Il progetto è stato sviluppato dalla neurologa Delfina Ferrandi e dallo psicologo Antonio Pepoli. Adesso è stato istituito anche un concorso letterario “Racconta la tua storia”, che vedrà come Presidente della giuria, lo scrittore e giornalista Roberto Cotroneo. Con lo scrivere, gli ammalati, ma anche gli stessi medici, possono entrare più a fondo nelle dinamiche della malattia e coglierne l’aspetto emotivo e relazionale. Tutto questo ha una sua ricaduta positiva sull’effetto della terapia e su un possibile processo di autoguarigione.
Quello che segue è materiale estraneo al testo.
(** ** What the invariant gives *)

(** An operation issued and no longer in the table has been resumed. *)
Lemma gone_resumed D w id h :
  world_inv D w -> (id, h) ∈ w_issued w -> operations_ (w_loop w) !! id = None ->
  exists outcome, (id, h, outcome) ∈ w_log w.
Proof.
  intros Hw Hin Hn. rewrite (winv_ledger _ _ Hw), elem_of_app in Hin. destruct Hin as [Hin|Hin].
  - unfold suspended in Hin. apply elem_of_map_to_list in Hin.
    rewrite lookup_fmap, Hn in Hin. discriminate.
  - apply list_elem_of_In, in_map_iff in Hin as ([e o] & Heq & Hin). simpl in Heq. subst e.
    exists o. by apply list_elem_of_In.
Qed.

Lemma step_issued w w' e : step w w' -> e ∈ w_issued w -> e ∈ w_issued w'.
Proof.
  intros Hs He. destruct Hs; simpl; try done.
  1,2: destruct r; [by apply elem_of_app; left|done].
  unfold perform. destruct a; simpl; [| |done].
  - destruct (poller_arm _ _ _ _) as [[]]; simpl; [done|]. by destruct (fail_waiters _ _ _).
  - by destruct (finalize _ _ _) as [[] ?].
Qed.

(** C4: every operation handed out to a coroutine is, at any moment, either still
    suspended in the loop or resumed exactly once, under the handle it was
    submitted with: the two together are a permutation of what was issued, and
    no id occurs twice. *)
Theorem resolves_exactly_once (w : World) (Hw : reachable w) :
  w_issued w ≡ₚ suspended (w_loop w) ++ resumed (w_log w) /\
  NoDup (map fst (suspended (w_loop w)) ++ map fst (resumed (w_log w))).
Proof.
  destruct (reachable_inv w Hw) as [_ Hg Hd _ _ _]. split; [done|].
  rewrite <- map_app. by rewrite <- Hg.
Qed.

(** A read with a deadline, a sleep, a write on the same descriptor: the first
    iteration resolves the read, whose deadline had passed too. *)
Definition demo_calls : list Call :=
  [c_waiter 7 false (mk_options false (Some 50)) 100 0 None None;
   c_timer 80 no_options 101 0;
   c_waiter 7 true no_options 102 0 None None;
   c_cancel 2; c_post 5;
   c_run_once 3 [mk_event 7 true false false] 60;
   c_perform None; c_perform None].

Definition demo_world : World := default new_world (script demo_calls new_world).
Lemma demo_reachable : reachable demo_world.
Proof. apply (script_reachable demo_calls). vm_compute. reflexivity. Qed.

Lemma resolves_exactly_once_witness :
  reachable demo_world /\
  w_issued demo_world ≡ₚ suspended (w_loop demo_world) ++ resumed (w_log demo_world) /\
  NoDup (map fst (suspended (w_loop demo_world)) ++ map fst (resumed (w_log demo_world))).
Proof. split; [exact demo_reachable|]. exact (resolves_exactly_once demo_world demo_reachable). Defined.

(** an operation the current batch is to resolve is resolved by the
    time the batch is over, whatever the coroutines resumed in between do: submit,
    cancel, detach descriptors, post work, and whatever the kernel answers. *)
Theorem batch_is_delivered (w w' : World) (id : OperationId) (h : Z)
    (Hw : reachable w) (Hid : (id, h) ∈ w_issued w) (Hdue : finalizing (w_todo w) id)
    (Hrun : rtc step w w') (Hover : w_todo w' = []) :
  operations_ (w_loop w') !! id = None /\ exists outcome, (id, h, outcome) ∈ w_log w'.
Proof.
  assert (world_inv (fun i => i = id) w) as Hinv.
  { destruct (reachable_inv w Hw). constructor; try done.
    - intros i ->. rewrite Forall_forall in winv_ids0. by apply (winv_ids0 (id, h)).
    - intros i [->|Hd]; [done|]. intros. apply winv_due0; [by right|done]. }
  assert ((id, h) ∈ w_issued w') as Hid'.
  { clear -Hid Hrun. induction Hrun; eauto using step_issued. }
  pose proof (steps_world _ _ _ Hinv Hrun) as Hinv'.
  assert (operations_ (w_loop w') !! id = None) as Hn; [|by split; [|by eapply gone_resumed]].
  destruct (operations_ (w_loop w') !! id) eqn:E; [|done]. exfalso.
  destruct (winv_due _ _ Hinv' id) as (out & Hin); [by left|by eexists|].
  rewrite Hover in Hin. by apply not_elem_of_nil in Hin.
Qed.

Definition demo_rest : list Call :=
  [c_detach 7 None; c_waiter 7 true no_options 103 60 None None; c_perform None; c_perform None;
   c_perform None; c_perform None; c_perform None].

Definition demo_end : World := default new_world (script demo_rest demo_world).

Lemma batch_is_delivered_witness :
  finalizing (w_todo demo_world) 2 /\ w_todo demo_end = [] /\
  operations_ (w_loop demo_end) !! 2 = None /\ exists outcome, (2, 101, outcome) ∈ w_log demo_end.
Proof.
  assert (finalizing (w_todo demo_world) 2) as Hd.
  { eexists. apply list_elem_of_In. vm_compute. right; left. reflexivity. }
  split; [exact Hd|]. split; [vm_compute; reflexivity|].
  apply (batch_is_delivered demo_world demo_end 2 101).
  - exact demo_reachable.
  - apply list_elem_of_In. vm_compute. auto.
  - exact Hd.
  - apply (script_steps demo_rest). vm_compute. reflexivity.
  - vm_compute. reflexivity.
Defined.

(** between batches no operation is stranded and no index dangles.  A
    suspended readiness wait is named by the slot of its descriptor and direction,
    a sleep by its wake-up in the timer queue, and every deadline by an entry of
    its own; each non-empty slot and each timer names an operation that exists. *)
Theorem nothing_stranded (w : World) (Hw : reachable w) (Hidle : w_todo w = []) :
  let l := w_loop w in
  (forall id op, operations_ l !! id = Some op ->
     (op_kind op = Kind.readiness ->
        exists ws, fd_waiters_ l !! op_fd op = Some ws /\ slot (op_writable op) ws = id) /\
     (op_kind op = Kind.timer ->
        (key_of (op_wake op), mk_target id false) ∈ timers_ (l_timers l)) /\
     (handle_valid (op_deadline op) = true ->
        (key_of (op_deadline op), mk_target id true) ∈ timers_ (l_timers l))) /\
  (forall fd ws dir, fd_waiters_ l !! fd = Some ws -> slot dir ws <> kNoOperation ->
     exists op, operations_ l !! slot dir ws = Some op /\ op_fd op = fd /\ op_writable op = dir) /\
  (forall k t, (k, t) ∈ timers_ (l_timers l) -> is_Some (operations_ l !! operation t)).
Proof.
  destruct (reachable_inv w Hw) as [Hi _ _ _ _ _]. cbv zeta. rewrite Hidle in Hi.
  assert (forall id, ~ finalizing [] id) as Hno.
  { intros id (o & Hin). by apply not_elem_of_nil in Hin. }
  split_and!.
  - intros id op Ho. split_and!.
    + intros Hk. by destruct (inv_waiting _ _ Hi id op Ho Hk) as [?%Hno|?].
    + intros Hk. pose proof (inv_sleeping _ _ Hi id op Ho Hk) as Hv.
      by destruct (inv_due _ _ Hi id op false Ho Hv) as [?%Hno|?].
    + intros Hv. by destruct (inv_due _ _ Hi id op true Ho Hv) as [?%Hno|?].
  - intros fd ws dir Hf Hs. destruct (inv_slots _ _ Hi fd ws Hf) as [_ Hall].
    destruct (Hall dir Hs) as (op & ? & _ & ? & ?). by exists op.
  - intros [d s] t Hin. destruct (inv_targets _ _ Hi d s t Hin) as (op & ? & _). by exists op.
Qed.

Lemma nothing_stranded_witness :
  w_todo demo_end = [] /\
  exists ws, fd_waiters_ (w_loop demo_end) !! 7 = Some ws /\ slot true ws = 4.
Proof.
  split; [vm_compute; reflexivity|].
  assert (reachable demo_end) as Hr.
  { apply (script_reachable (demo_calls ++ demo_rest)). vm_compute. reflexivity. }
  destruct (nothing_stranded demo_end Hr) as (Hops & _); [vm_compute; reflexivity|].
  destruct (Hops 4 (mk_operation 4 103 Kind.readiness 7 true true no_timer no_timer)) as (Hread & _);
    [vm_compute; reflexivity|].
  exact (Hread eq_refl).
Defined.

(** shutting down leaves nobody suspended.  Once the resumptions it
    makes are over, whatever they did in turn, the table is empty, each operation
    ever issued has been resumed once, and later submissions are refused with
    [cancelled] while posted work is dropped. *)
Theorem shutdown_resumes_all (w : World) (Hw : reachable w)
    (Hdown : shutting_down_ (w_loop w) = true) (Hidle : w_todo w = []) :
  operations_ (w_loop w) = ∅ /\
  w_issued w ≡ₚ resumed (w_log w) /\ NoDup (map fst (resumed (w_log w))) /\
  (forall fd writable o h now k k', 0 <= fd ->
     add_waiter fd writable o h now k k' (w_loop w)
     = (Fail (make_error_code Errc.cancelled), w_loop w)) /\
  (forall wake_at o h now,
     add_timer wake_at o h now (w_loop w) = (Fail (make_error_code Errc.cancelled), w_loop w)) /\
  (forall work, post work (w_loop w) = w_loop w).
Proof.
  destruct (reachable_inv w Hw) as [_ Hg Hd _ _ Hq].
  assert (operations_ (w_loop w) = ∅) as He.
  { apply map_empty. intros id. destruct (_ !! id) eqn:E; [exfalso|done].
    destruct (Hq id) as (out & Hin); [by right|by eexists|].
    rewrite Hidle in Hin. by apply not_elem_of_nil in Hin. }
  assert (suspended (w_loop w) = []) as Hs.
  { unfold suspended. by rewrite He, fmap_empty, map_to_list_empty. }
  rewrite Hs in Hg. simpl in Hg. split_and!; try done.
  - by rewrite <- Hg.
  - intros. unfold add_waiter. rewrite Hdown. destruct (fd <? 0) eqn:E; [|done].
    apply Z.ltb_lt in E. lia.
  - intros. unfold add_timer. by rewrite Hdown.
  - intros. unfold post. by rewrite Hdown.
Qed.

Definition demo_shutdown : World :=
  default new_world (script [c_shutdown; c_perform None] demo_end).

Lemma shutdown_resumes_all_witness :
  shutting_down_ (w_loop demo_shutdown) = true /\ w_todo demo_shutdown = [] /\
  length (w_log demo_shutdown) = 4%nat /\ w_issued demo_shutdown ≡ₚ resumed (w_log demo_shutdown).
Proof.
  assert (shutting_down_ (w_loop demo_shutdown) = true) as Hd by (vm_compute; reflexivity).
  assert (w_todo demo_shutdown = []) as Ht by (vm_compute; reflexivity).
  split; [exact Hd|]. split; [exact Ht|]. split; [vm_compute; reflexivity|].
  refine (proj1 (proj2 (shutdown_resumes_all demo_shutdown _ Hd Ht))).
  apply (script_reachable (demo_calls ++ demo_rest ++ [c_shutdown; c_perform None])).
  vm_compute. reflexivity.
Defined.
Come spiega lo stesso dottor Antonio Maconi, scrivere è un’operazione terapeutica a tutti gli effetti, è stato oramai ampiamente dimostrato dagli studi di medicina narrativa. Non solo i malati possono esorcizzare paure e dolori mettendole nero su bianco e allontanandole, ma gli stessi dottori possono comprendere attraverso la narrazione che il paziente fa di sé, come relazionarsi meglio con il malato. Non è da trascurare infatti il valore simbolico di una sana relazione tra medici e pazienti. La stanza letteraria dell’ospedale raccoglie ogni giorno decine di pazienti, stimolandoli a prendersi cura di loro stessi, in un ambiente caldo ed accogliente.

La medicina narrativa mette il rapporto con l’altro al centro di tutto, superando i tradizionali concetti di farmaco e cura, e recuperando un approccio condiviso del processo di guarigione dove al centro ci siano le persone. Ognuno ha una storia da raccontare e quando questa storia s’intreccia con la malattia, l’obiettivo è fare in modo che il paziente diventi protagonista del percorso. La medicina narrativa rientra tra le migliori medicine alternative poiché migliora le condizioni cliniche del malato, dal punto di vista psicologico e organico. Questo si traduce in una rivoluzione nel mondo della medicina e della salute.